= GOAL OF THE EXERCISE =
From the records below, output exactly the lines running from the line containing "Inductive Presets : Type" through the line containing "Definition Infinity : number := Inf false.", and no others.

[[ MATERIAL FOR THE TASK, beginning ]]

(** The multisig tests reject exactly the threshold 0 and the thresholds
    above n + 1: a negative threshold is let through. *)
Lemma createDescriptor_multi_fails_iff
  (password network mnemonic xprv path : JsVal) (t : Z) (ks : list string) (w : World St) :
  _exists xprv = true ->
  _exists mnemonic = false ->
  ks <> [] ->
  (exists e, fst (createDescriptor _bdk normalize
      {| CreateDescriptorRequest.type := OVal "MULTI";
         CreateDescriptorRequest.mnemonic := mnemonic;
         CreateDescriptorRequest.password := password;
         CreateDescriptorRequest.network := network;
         CreateDescriptorRequest.publicKeys := OVal ks;
         CreateDescriptorRequest.threshold := OVal t;
         CreateDescriptorRequest.xprv := xprv;
         CreateDescriptorRequest.path := path |} w) = Done (Failure e))
  <-> (t = 0 \/ t > Z.of_nat (List.length ks) + 1)%Z.
Proof.
  intros Hx Hm Hks. rewrite createDescriptor_multi by assumption. simpl.
  assert (Hn : (Z.of_nat (List.length ks) =? 0)%Z = false).
  { destruct ks; [congruence | reflexivity]. }
  rewrite Hn, orb_false_r.
  destruct (Z.eqb_spec t 0) as [-> | Ht]; simpl.
  - split; [now left | intros _; eexists; reflexivity].
  - destruct (Z.gtb_spec t (Z.of_nat (List.length ks) + 1)) as [Hgt | Hle].
    + split; [intros _; right; lia | intros _; eexists; reflexivity].
    + split; [intros [e He]; discriminate | intros [H0 | Hgt]; lia].
Qed.

(** C3: threshold=3 with two public keys succeeds, threshold=4 and
    threshold=0 fail, but threshold=-1, which lies below the bound
    1 <= threshold of the claim, succeeds and is printed into the
    descriptor. *)
Theorem createDescriptor_multi_threshold_cases (w : World St) :
  let request t :=
    {| CreateDescriptorRequest.type := OVal "MULTI";
       CreateDescriptorRequest.mnemonic := JUndefined;
       CreateDescriptorRequest.password := JUndefined;
       CreateDescriptorRequest.network := JUndefined;
       CreateDescriptorRequest.publicKeys := OVal ["A"; "B"];
       CreateDescriptorRequest.threshold := OVal t;
       CreateDescriptorRequest.xprv := JStr "X";
       CreateDescriptorRequest.path := JUndefined |} in
  createDescriptor _bdk normalize (request (-1)) w =
    (Done (success (JStr "sh(multi(-1X,A,B/84'/1'/0'/0/*))")), w)
  /\ createDescriptor _bdk normalize (request 3) w =
    (Done (success (JStr "sh(multi(3X,A,B/84'/1'/0'/0/*))")), w)
  /\ createDescriptor _bdk normalize (request 4) w =
    (Done (failure normalize (JStr "Thresold value is invalid.")), w)
  /\ createDescriptor _bdk normalize (request 0) w =
    (Done (failure normalize (JStr "Thresold or publicKeys values are invalid.")), w).
Proof.
  intros request. unfold request.
  repeat split; rewrite createDescriptor_multi; reflexivity.
Qed.

(** C8: a "MULTI" request with a supplied xprv [X], no mnemonic, a non-empty
    list [ks] of public keys and a threshold [t] that passes the two tests
    returns "sh(multi(" t X "," ks-joined-by-comma P "))", where P is the
    supplied path, or the default path /84'/1'/0'/0/* when none is supplied.
    The threshold is a safe integer, which the code prints digit for digit. *)
Theorem createDescriptor_multi_descriptor
  (password network mnemonic : JsVal) (X : string) (t : Z) (ks : list string) (w : World St) :
  X <> "" ->
  _exists mnemonic = false ->
  ks <> [] ->
  (t <> 0)%Z ->
  (t <= Z.of_nat (List.length ks) + 1)%Z ->
  isSafeInteger t = true ->
  let request path :=
    {| CreateDescriptorRequest.type := OVal "MULTI";
       CreateDescriptorRequest.mnemonic := mnemonic;
       CreateDescriptorRequest.password := password;
       CreateDescriptorRequest.network := network;
       CreateDescriptorRequest.publicKeys := OVal ks;
       CreateDescriptorRequest.threshold := OVal t;
       CreateDescriptorRequest.xprv := JStr X;
       CreateDescriptorRequest.path := path |} in
  (forall P : string, P <> "" ->
     createDescriptor _bdk normalize (request (JStr P)) w =
       (Done (success (JStr ("sh(multi(" ++ toString (JNum t) ++ X ++ "," ++ join "," ks
                             ++ P ++ "))"))), w))
  /\
  (forall path : JsVal, _exists path = false ->
     createDescriptor _bdk normalize (request path) w =
       (Done (success (JStr ("sh(multi(" ++ toString (JNum t) ++ X ++ "," ++ join "," ks
                             ++ "/84'/1'/0'/0/*" ++ "))"))), w)).
Proof.
  intros HX Hm Hks Ht Hle _ request. unfold request.
  assert (EX : _exists (JStr X) = true)
    by (simpl; apply String.eqb_neq in HX; rewrite HX; reflexivity).
  assert (Hn : (Z.of_nat (List.length ks) =? 0)%Z = false)
    by (destruct ks; [congruence | reflexivity]).
  assert (H0 : (t =? 0)%Z = false) by (apply Z.eqb_neq; assumption).
  assert (Hgt : (t >? Z.of_nat (List.length ks) + 1)%Z = false)
    by (rewrite Z.gtb_ltb; apply Z.ltb_ge; assumption).
  split.
  - intros P HP. rewrite createDescriptor_multi by assumption.
    rewrite H0, Hn, Hgt. simpl.
    apply String.eqb_neq in HP. rewrite HP. reflexivity.
  - intros path Hp. rewrite createDescriptor_multi by assumption.
    rewrite H0, Hn, Hgt, Hp. reflexivity.
Qed.
(** C6. When the Kodi path is missing or is not a directory, the run
    prints the error and ends with [sys.exit(1)]: no output directory is
    made, no archive exists, [included_files] is empty and nothing was
    opened or visited. *)
Theorem C6_missing_root_aborts normcase args env :
  is_dir (source env) = false ->
  let run := make_build normcase args env in
  ended run = SysExit 1 /\
  caught run = None /\
  out_dir_made run = false /\
  archive run = None /\
  included_files (final run) = [] /\
  zip_file (final run) = None /\
  calls (final run) = [] /\
  stdout (final run) = [L_not_found (kodi args); L_hint].
Proof.
  intros Hd run. subst run. unfold make_build.
  destruct (source env) as [[f | entries | f] |]; simpl in *;
    try discriminate; repeat split.
Qed.

Lemma C6_no_kodi_folder :
  ended (make_build posix_normcase (sample_args false 100) (mkEnv None true true)) =
    SysExit 1 /\
  archive (make_build posix_normcase (sample_args false 100) (mkEnv None true true)) = None.
Proof.
  destruct (C6_missing_root_aborts posix_normcase (sample_args false 100)
              (mkEnv None true true) eq_refl)
    as (He & _ & _ & Ha & _).
  split; [exact He | exact Ha].
Defined.
(** [parseFloat('0.' + s.split('.')[1])]: without a point [split[1]] is
    undefined and the string parsed is [0.undefined], which gives 0;
    with a point it is [0.], the fraction digits and the exponent. *)
Definition split_1 (s : numeral) : number :=
  match s with
  | NumDecimal _ _ (Some f) exp =>
      Fin (f * 10 ^ (match exp with Some e => e | None => 0%Z end))
  | _ => Fin 0
  end.

End NumberToString.

(* ================================================================= *)
(** ** Completions: a step returns a value or throws *)

Module Completion.

Inductive completion (A : Type) : Type :=
| Normal (a : A)
| Throw.                (* a TypeError *)

Arguments Normal {A} a.
Arguments Throw {A}.

Definition bind {A B : Type} (c : completion A) (k : A -> completion B)
  : completion B :=
  match c with
  | Normal a => k a
  | Throw => Throw
  end.

(** [for (let i = from; i < from + count; i++) body] over an accumulator. *)
Fixpoint for_loop {A : Type} (count : nat) (i : Z)
  (body : Z -> A -> completion A) (acc : A) : completion A :=
  match count with
  | O => Normal acc
  | S n => bind (body i acc) (for_loop n (i + 1)%Z body)
  end.

End Completion.

Declare Scope js_scope.
Delimit Scope js_scope with js.
Notation "x + y" := (JS.add x y) : js_scope.
Notation "x - y" := (JS.sub x y) : js_scope.
Notation "x * y" := (JS.mul x y) : js_scope.
Notation "x / y" := (JS.div x y) : js_scope.
Notation "x <? y" := (JS.lt x y) (at level 70) : js_scope.
Notation "x >? y" := (JS.gt x y) (at level 70) : js_scope.
Notation "x === y" := (JS.strict_eq x y) (at level 70) : js_scope.
Notation "x <- c ;; k" := (Completion.bind c (fun x => k))
  (at level 61, c at next level, right associativity) : js_scope.

(* ================================================================= *)
(** ** The component [PresetRanges] *)

Module PresetRanges.

Import JS Completion.

(** [enum Presets] of [state/mint/v3/reducer], by the members the
    component names. *)
Inductive Presets : Type := RISK | SAFE | NORMAL | FULL | STABLE.

Definition Presets_eqb (a b : Presets) : bool :=
  match a, b with
  | RISK, RISK | SAFE, SAFE | NORMAL, NORMAL | FULL, FULL
  | STABLE, STABLE => true
  | _, _ => false
  end.

Inductive PresetProfits : Type := VERY_LOW | LOW | MEDIUM | HIGH.

(** An entry of [ranges]; it is passed where an [IPresetArgs]
    ([type], [min], [max]) is expected. *)
Record Range : Type := mkRange {
  type : Presets;
  title : string;
  min : number;
  max : number;
  risk_tier : PresetProfits;      (* the field [risk] *)
  profit : PresetProfits
}.

Definition Infinity : number := Inf false.

(** A string prop: [string | undefined].  It is falsy when it is undefined
    or empty. *)
Definition falsy (s : option string) : bool :=
  match s with
  | None => true
  | Some EmptyString => true
  | Some _ => false
  end.

(** [+s] *)
Definition to_number (s : option string) : number :=
  match s with
  | Some str => StringToNumber.StringToNumber str
  | None => NaN
  end.

Local Open Scope js_scope.

(** [100 - (+price / +priceUpper) * 100] *)
Definition upperPercent (price priceUpper : number) : number :=
  Fin 100 - (price / priceUpper) * Fin 100.

(** [Math.abs(100 - (+price / +priceLower) * 100)] *)
Definition lowerPercent (price priceLower : number) : number :=
  abs (Fin 100 - (price / priceLower) * Fin 100).

Definition rangePercent (priceUpper priceLower price : number) : number :=
  let upperPercent := upperPercent price priceUpper in
  let lowerPercent := lowerPercent price priceLower in
  if (priceLower >? price) && (priceUpper >? Fin 0)
  then upperPercent - lowerPercent
  else upperPercent + lowerPercent.

(** The chain of comparisons that ends the [risk] memo. *)
Definition riskBand (rangePercent : number) : number :=
  if rangePercent <? Fin 7.5 then Fin 5
  else if rangePercent <? Fin 15 then (Fin 15 - rangePercent) / Fin 7.5 + Fin 4
  else if rangePercent <? Fin 30 then (Fin 30 - rangePercent) / Fin 15 + Fin 3
  else if rangePercent <? Fin 60 then (Fin 60 - rangePercent) / Fin 30 + Fin 2
  else if rangePercent <? Fin 120 then (Fin 120 - rangePercent) / Fin 60 + Fin 1
  else Fin 1.

(** The [risk] memo; [None] is [undefined]. *)
Definition risk (priceUpper priceLower price : option string)
  : option number :=
  if falsy priceUpper || falsy priceLower || falsy price then None
  else Some (riskBand (rangePercent (to_number priceUpper)
                                    (to_number priceLower)
                                    (to_number price))).

(** [split[0]] and [split[1]] are read on [split]: a read on [undefined]
    throws. *)
Definition read {A : Type} (split : option NumberToString.numeral)
  (get : NumberToString.numeral -> A) : completion A :=
  match split with
  | Some s => Normal (get s)
  | None => Throw
  end.

Definition push (res : list number) (x : number) : list number := res ++ [x].

(** The [_risk] memo.  [risk?.toString().split('.')] is undefined when
    [risk] is (the optional chain stops there). *)
Definition _risk (risk : option number) : completion (option (list number)) :=
  let res := [] in
  let split := option_map NumberToString.toString risk in
  match split with
  | None => Normal None
  | Some _ =>
      res <- for_loop 5 0 (fun i res =>
               let i := Fin (inject_Z i) in
               s0 <- read split NumberToString.split_0 ;;
               if i <? s0 then Normal (push res (Fin 100))
               else
                 s0 <- read split NumberToString.split_0 ;;
                 if i === s0 then
                   f <- read split NumberToString.split_1 ;;
                   Normal (push res (f * Fin 100))
                 else Normal (push res (Fin 0))) res ;;
      Normal (Some res)
  end.

(** What the iteration [i] of the loop of [_risk] pushes, for the printed
    score [s]. *)
Definition segment (s : NumberToString.numeral) (i : Z) : number :=
  let i := Fin (inject_Z i) in
  if i <? NumberToString.split_0 s then Fin 100
  else if i === NumberToString.split_0 s
       then NumberToString.split_1 s * Fin 100
       else Fin 0.

Section Component.

(** The translation function of [useTranslation]. *)
Variable t : string -> string.

(** The [ranges] memo. *)
Definition ranges (isStablecoinPair : bool) : list Range :=
  if isStablecoinPair then
    [ {| type := STABLE; title := t "stablecoins";
         min := Fin 0.984; max := Fin 1.016;
         risk_tier := VERY_LOW; profit := HIGH |} ]
  else
    [ {| type := FULL; title := t "fullRange";
         min := Fin 0; max := Infinity;
         risk_tier := VERY_LOW; profit := VERY_LOW |};
      {| type := SAFE; title := t "safe";
         min := Fin 0.8; max := Fin 1.4;
         risk_tier := LOW; profit := LOW |};
      {| type := NORMAL; title := t "common";
         min := Fin 0.9; max := Fin 1.2;
         risk_tier := MEDIUM; profit := MEDIUM |};
      {| type := RISK; title := t "expert";
         min := Fin 0.95; max := Fin 1.1;
         risk_tier := HIGH; profit := HIGH |} ].

(** The state the handler works on, and the handler prop. *)
Variable State : Type.
Variable handlePresetRangeSelection : option Range -> State -> State.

[[ MATERIAL FOR THE TASK, end ]]

= ANSWER AREA =
Inductive Presets : Type := RISK | SAFE | NORMAL | FULL | STABLE.

Definition Presets_eqb (a b : Presets) : bool :=
  match a, b with
  | RISK, RISK | SAFE, SAFE | NORMAL, NORMAL | FULL, FULL
  | STABLE, STABLE => true
  | _, _ => false
  end.

Inductive PresetProfits : Type := VERY_LOW | LOW | MEDIUM | HIGH.

(** An entry of [ranges]; it is passed where an [IPresetArgs]
    ([type], [min], [max]) is expected. *)
Record Range : Type := mkRange {
  type : Presets;
  title : string;
  min : number;
  max : number;
  risk_tier : PresetProfits;      (* the field [risk] *)
  profit : PresetProfits
}.

Definition Infinity : number := Inf false.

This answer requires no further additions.